BTW~I'm on vacation right now, so I guess I've admitted how much of a loser I am... don't have the benefit of using the code to site specifically, but hopefully I've gotten you close to the answer you need.


----------



## kevo_55 (Jul 10, 2009)

Mook,

Can you give some specific examples? If the 0.8Sds*I*Wp equation is being used he most likely is just using that to calculate his anchorage requirements and not wall requirements.

Thanks.


----------



## MOOK (Jul 10, 2009)

McEngr

What you said is applied for Anchorage but not for walls. Walls have only one equation whatever the SDC or the diaphragm type. Based on my understanding from ASCE.

Kevo_55

Seismic and Wind Forces Structural Design Examples, 3rd edition, ICC Publication

Example 5.4 page 346, Again he used 0.8 instead of 0.40

Example 6.6 Page 467, Allan used 0.8 to design the wall instead of 0.4

Civil &amp; Structural Engineering Seismic Design Review for the PE Exam, 6th edition. One of Allan Williams books by Kaplan.

Example 5.5 page 298 bottom of the page, Allan used 0.8 to design the wall (NOT THE ANCHORAGE)

Am I missing something?


----------



## kevo_55 (Jul 11, 2009)

mook,

You're not missing anything. I have the 2nd edition of the seismic and wind forces book and it is an error. This is Williams at his best. He calculates his members quite conservatively yet it is not per code.

Realize that it is an error and continue on.

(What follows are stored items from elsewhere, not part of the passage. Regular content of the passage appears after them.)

Lemma map_ok n root va pa target attrs al m :
  ready (n + missing m root va target all_levels) root (al, m) -> target <> L0 -> page_aligned pa ->
  path_clear m root va target all_levels ->
  exists al' m', PageTable_map root va pa target attrs (al, m) = Ok (al', m') /\
    mapped m m' root va pa target attrs /\ ready n root (al', m').
Proof.
  intros (T & U & Tr & HTU & Hfa) Hne Hpa Hcl. cbn [fst snd] in *. unfold PageTable_map. rewrite bool_decide_false by done.
  cbn [negb assert_ obind].
  destruct (map_leaf_ok pa target attrs Hne) as (leaf & El & Hv & Htab & Hout). rewrite El. cbn [obind].
  assert (mapping m root va T U target n ((root, L0), (al, m))) as Hs.
  { constructor; cbn [fst snd]; [destruct target; cbn; lia|constructor|done|done|].
    by exists T, U, (n + missing m root va target all_levels)%nat. }
  destruct (map_loop _ _ _ _ _ _ _ _ Hs) as (t & al' & m1 & -> & [_ D _ Hleaf (T1 & U1 & k & Tr1 & Hfa1 & Hk & HTU1 & HT1 & HU1)]).
  cbn [fst snd obind] in *. pose proof (descends_table _ _ _ _ _ _ Tr1 D) as Ht.
  pose proof (Level_index_in_range target va) as Hi.
  destruct (install_leaf m1 root T1 t target _ _ leaf Tr1 Ht Hne Hi Hv Htab) as (Tr2 & Hoth & Hin & Hag).
  fold (slot t va target) in Tr2, Hoth, Hin, Hag. set (m2 := <[slot t va target := leaf]> m1) in *.
  rewrite <- region_path in Hoth, Hin.
  assert (forall x, region target x = region target va -> leaf_of m2 root x = Some (leaf, target)) as Hlf.
  { intros x Hx. apply Hin; [done|]. eapply descends_same; [done|].
    rewrite !region_path in Hx. pose proof (Level_index_in_range target x). lia. }
  exists al', m2. split_and!; [done| |].
  - constructor; [by exists leaf| | |].
    + intros x Hx. unfold translate. rewrite Hlf by done. by rewrite Hout.
    + intros x Hx. rewrite (descends_missing _ _ _ _ t target); [apply missing_here| |lia].
      eapply (descends_frame m1 m2 root T1 x t target); [done..|by eapply descends_same|lia].
    + intros x Hx. rewrite Hoth by done. apply Hleaf.
  - exists T1, U1. cbn [fst snd]. split_and!; [done..|].
    apply fa_write with t; [apply fa_weaken with k; [lia|done]|apply HTU1; congruence|unfold slot; lia].
Qed.

(** A block in the way stops the descent at the assertion. *)
Lemma map_loop_refuses m root T va target al fuel t l :
  tree m root T -> T t = Some (l, path l va) -> depth l <= depth target ->
  depth target - depth l <= Z.of_nat fuel -> ~ path_clear m t va target (levels_from l) ->
  while fuel (fun s => negb (bool_decide (s.1.2 = target))) (map_step va) ((t, l), (al, m))
  = Panic AssertFailed.
Proof.
  intros Tr. revert t l. induction fuel as [|fuel IH]; intros t l Ht Hd Hf Hcl.
  all: assert (exists ls, levels_from l = l :: ls) as [ls Els] by (destruct l; eauto).
  all: assert (l <> target) as Hne
    by (intros ->; apply Hcl; rewrite Els; cbn [path_clear]; by rewrite decide_True).
  all: assert (depth l <> depth target) by (intros E; by apply depth_inj in E).
  - cbn in Hf. lia.
  - cbn [while fst snd]. rewrite bool_decide_false by done. cbn [negb].
    assert (exists l', Level_next_level l = Ok l') as [l' Hl] by (destruct l; try (eexists; reflexivity);
      destruct target; cbn in *; lia).
    pose proof (depth_next _ _ Hl). rewrite (levels_from_next _ _ Hl) in Hcl. cbn [path_clear] in Hcl.
    rewrite decide_False in Hcl by done. unfold map_step.
    destruct (Entry_is_valid (m (slot t va l))) eqn:Hv; [|by destruct Hcl]. cbn [negb].
    destruct (Entry_is_table_or_page (m (slot t va l))) eqn:Htab; [|done]. cbn [assert_ obind].
    assert (T (Entry_output_addr (m (slot t va l))) = Some (l', path l' va)) as Hn by by eapply next_table.
    rewrite from_phys_ok by by eapply (tr_page _ _ _ Tr). cbn [obind]. rewrite Hl. cbn [obind].
    apply IH; [done|lia|lia|tauto].
Qed.

Lemma map_refuses_ok m root T va pa target attrs al :
  tree m root T -> target = L0 \/ ~ path_clear m root va target all_levels ->
  PageTable_map root va pa target attrs (al, m) = Panic AssertFailed.
Proof.
  intros Tr Hor. unfold PageTable_map. case_bool_decide as Ht; [done|]. cbn [negb assert_ obind].
  destruct Hor as [?|Hcl]; [done|]. destruct (map_leaf_ok pa target attrs Ht) as (leaf & -> & _). cbn [obind].
  rewrite (map_loop_refuses m root T va target al 3 root L0); [done|done|rewrite path_L0; apply Tr|..|done];
    destruct target; cbn; lia.
Qed.
End map.

(* ------------------------------------------------------------------------- *)
(** ** Reading a leaf back *)

Lemma bits_land_mask pa s n :
  bits OUTPUT_ADDR_MASK s n = 0 -> bits (Z.land pa OUTPUT_ADDR_MASK) s n = 0.
Proof. unfold bits. intros E. by rewrite Z.shiftr_land, <- Z.land_assoc, E, Z.land_0_r. Qed.

(** A leaf descriptor loses nothing: the output address, the memory attribute,
    the access permissions, the shareability and the execute-never bits are read
    back from their architectural fields, the access flag is set, and the type bits
    say page at L3 and block at L1 and L2, for every page-aligned 48-bit address
    and every combination of attributes. *)
Theorem leaf_encoding_lossless pa target attrs :
  target <> L0 -> page_aligned pa ->
  exists e, map_leaf pa target attrs = Ok e /\
    Entry_output_addr e = pa /\ Entry_is_valid e = true /\
    Entry_is_table_or_page e = bool_decide (target = L3) /\
    Entry_is_block e = bool_decide (target <> L3) /\
    bits e 2 3 = MemoryAttr_index (la_memory attrs) /\
    bits e 6 2 = bits (Access_bits (la_access attrs)) 6 2 /\
    bits e 8 2 = Shareability_bits (la_share attrs) /\
    bits e 10 1 = 1 /\
    bits e 53 1 = match la_execute attrs with ExecKernel => 0 | _ => 1 end /\
    bits e 54 1 = match la_execute attrs with ExecUser => 0 | _ => 1 end.
Proof.
  intros Hne Hal. destruct (map_leaf_ok pa target attrs Hne) as (e & E & Hv & Htab & Hout).
  exists e. split; [done|]. split; [by apply Hout|]. split; [done|]. split; [done|].
  assert (exists ty, e = Z.lor (Z.lor (Z.land pa OUTPUT_ADDR_MASK) (LeafAttrs_bits attrs)) ty /\
    (ty = TYPE_BLOCK /\ target <> L3 \/ ty = TYPE_TABLE_OR_PAGE /\ target = L3)) as (ty & Ee & Hty).
  { destruct target; [done|..]; injection E as <-; eexists; (split; [reflexivity|]); naive_solver. }
  assert (forall s n, bits OUTPUT_ADDR_MASK s n = 0 ->
    bits e s n = Z.lor (bits (LeafAttrs_bits attrs) s n) (bits ty s n)) as Hb.
  { intros s n Hs. by rewrite Ee, !bits_lor, (bits_land_mask pa s n Hs). }
  split.
  - unfold Entry_is_block. rewrite Hv. cbn [andb]. rewrite Ee, entry_land.
    rewrite (LeafAttrs_bits_mask attrs) by (cbn; tauto). rewrite (land_mask_low pa) by reflexivity.
    by destruct Hty as [[-> Ht]|[-> ->]]; [rewrite bool_decide_true|].
  - rewrite !Hb by reflexivity. destruct attrs as [[] [] [] []], Hty as [[-> _]|[-> _]];
      split_and!; reflexivity.
Qed.

Lemma leaf_encoding_lossless_witness :
  exists e, map_leaf 0x40200000 L2 (mkLeafAttrs Normal KernelReadOnly InnerShareable ExecKernel) = Ok e /\
    Entry_output_addr e = 0x40200000 /\ bits e 8 2 = 3.
Proof.
  destruct (leaf_encoding_lossless 0x40200000 L2
    (mkLeafAttrs Normal KernelReadOnly InnerShareable ExecKernel))
    as (e & E & Ho & _ & _ & _ & _ & _ & Hs & _); [discriminate| |].
  - split; [lia|]. exists 0x40200. reflexivity.
  - exists e. split; [exact E|]. split; [exact Ho|exact Hs].
Defined.
Lemma region_turn m0 root base lim n pa al m attrs :
  region_inv m0 root base lim n (pa, (al, m)) attrs -> 0 <= base -> lim <= LINEAR_SPAN ->
  BLOCK_2MB <= lim - pa ->
  (forall x, base + KERNEL_LINEAR_BASE <= x < lim + KERNEL_LINEAR_BASE -> leaf_of m0 root x = None) ->
  exists pa' st', map_region_step root lim attrs (pa, (al, m)) = Ok (pa', st') /\ pa + BLOCK_2MB <= pa' /\
    region_inv m0 root base lim n (pa', st') attrs.
Proof.
  intros [Hpa Hal M R] Hb Hlim Hrem Hn. cbn [fst snd] in *. unfold map_region_step.
  assert (0 < BLOCK_2MB) as H2 by done. assert (0 < BLOCK_1GB) as H1 by done.
  assert (LINEAR_SPAN < 2 ^ 47) as Hs47 by reflexivity.
  rewrite usub_ok by lia. cbn [obind].
  destruct (pick_block_ok pa (lim - pa) ltac:(lia) Hal Hrem) as (size & l & Ep & Esz & Hl & Hsd & H2d & Hsz).
  destruct (pick_block_need m root pa (lim - pa) size l Ep) as [Hneed Hor]. rewrite Ep. cbn [obind].
  rewrite pa_to_linear_va_ok by lia. cbn [obind].
  destruct (funded_step BLOCK_1GB 2 L2 KERNEL_LINEAR_BASE lim n root pa al m _ H1 ltac:(lia) R Hneed)
    as (r & Rr & Hnext); [destruct Hor as [[? _]|[-> _]]; [by left|by right]|].
  destruct (map_block r root (pa + KERNEL_LINEAR_BASE) pa l attrs al m Rr Hl) as (al' & m' & -> & M' & R' & Hmiss).
  - split; [lia|]. etrans; [|exact Hal]. by exists 512.
  - apply linear_upper. lia.
  - rewrite <- Esz. apply Z.divide_add_r; [done|]. rewrite Esz.
    exists (KERNEL_LINEAR_BASE / 2 ^ Level_index_shift l). by destruct l.
  - rewrite (rm_out _ _ _ _ _ _ _ M); [apply Hn; lia|apply linear_upper; lia|lia].
  - cbn [obind]. rewrite uadd_ok by lia. cbn [obind]. eexists _, _. split; [done|]. split; [lia|].
    constructor; cbn [fst snd]; [lia|by apply Z.divide_add_r| |].
    + eapply range_mapped_trans; [|exact M|]; [lia|].
      replace (pa + KERNEL_LINEAR_BASE - pa) with KERNEL_LINEAR_BASE in M' by lia.
      by replace (pa + size + KERNEL_LINEAR_BASE) with (pa + KERNEL_LINEAR_BASE + 2 ^ Level_index_shift l) by lia.
    + destruct Hor as [[Hg ->]|[-> ->]].
      * apply Hnext; [|lia|done|left; apply Z.divide_add_r; [done|by exists 1]].
        destruct Hg as [k ->]. rewrite Z.div_mul by lia. lia.
      * pose proof (next_2mb_in_window pa ltac:(lia) Hal). apply Hnext; [lia|lia|done|].
        destruct (Z.eq_dec ((pa + BLOCK_2MB) / BLOCK_1GB) (pa / BLOCK_1GB)) as [E|E].
        -- destruct (Z.eq_dec (pa + BLOCK_2MB) LINEAR_SPAN) as [->|]; [left; by exists (2 ^ 16)|].
           right. apply Hmiss, linear_path; [lia..|done].
        -- left. exists (pa / BLOCK_1GB + 1). pose proof (Z.div_lt_upper_bound (pa + BLOCK_2MB) BLOCK_1GB (pa / BLOCK_1GB + 1) H1).
           pose proof (Z.div_le_mono pa (pa + BLOCK_2MB) BLOCK_1GB H1 ltac:(lia)). lia.
Qed.

Lemma region_start m0 root base lim n al attrs :
  base <= lim -> (BLOCK_2MB | base) -> ready (n + window_budget BLOCK_1GB 2 base lim) root (al, m0) ->
  region_inv m0 root base lim n (base, (al, m0)) attrs.
Proof.
  intros. constructor; cbn [fst snd]; [lia|done|apply range_mapped_refl|].
  by apply (funded_start BLOCK_1GB L2).
Qed.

Do you happen to have the SEAC/SEAOC/ICC 2006 Structural/Seismic Design Manual Volume 1? It goes through this topic quite well.

I hope this helps!


----------



## MOOK (Jul 11, 2009)

kevo_55 said:


> mook,
> You're not missing anything. I have the 2nd edition of the seismic and wind forces book and it is an error. This is Williams at his best. He calculates his members quite conservatively yet it is not per code.
> 
> Realize that it is an error and continue on.
> ...


Kevo_55

Thanks for your reply.

I noticed that in the ICC Volumes but I was surprised that Allan did this mistake not in one or two problems but in all the problems in his books.


----------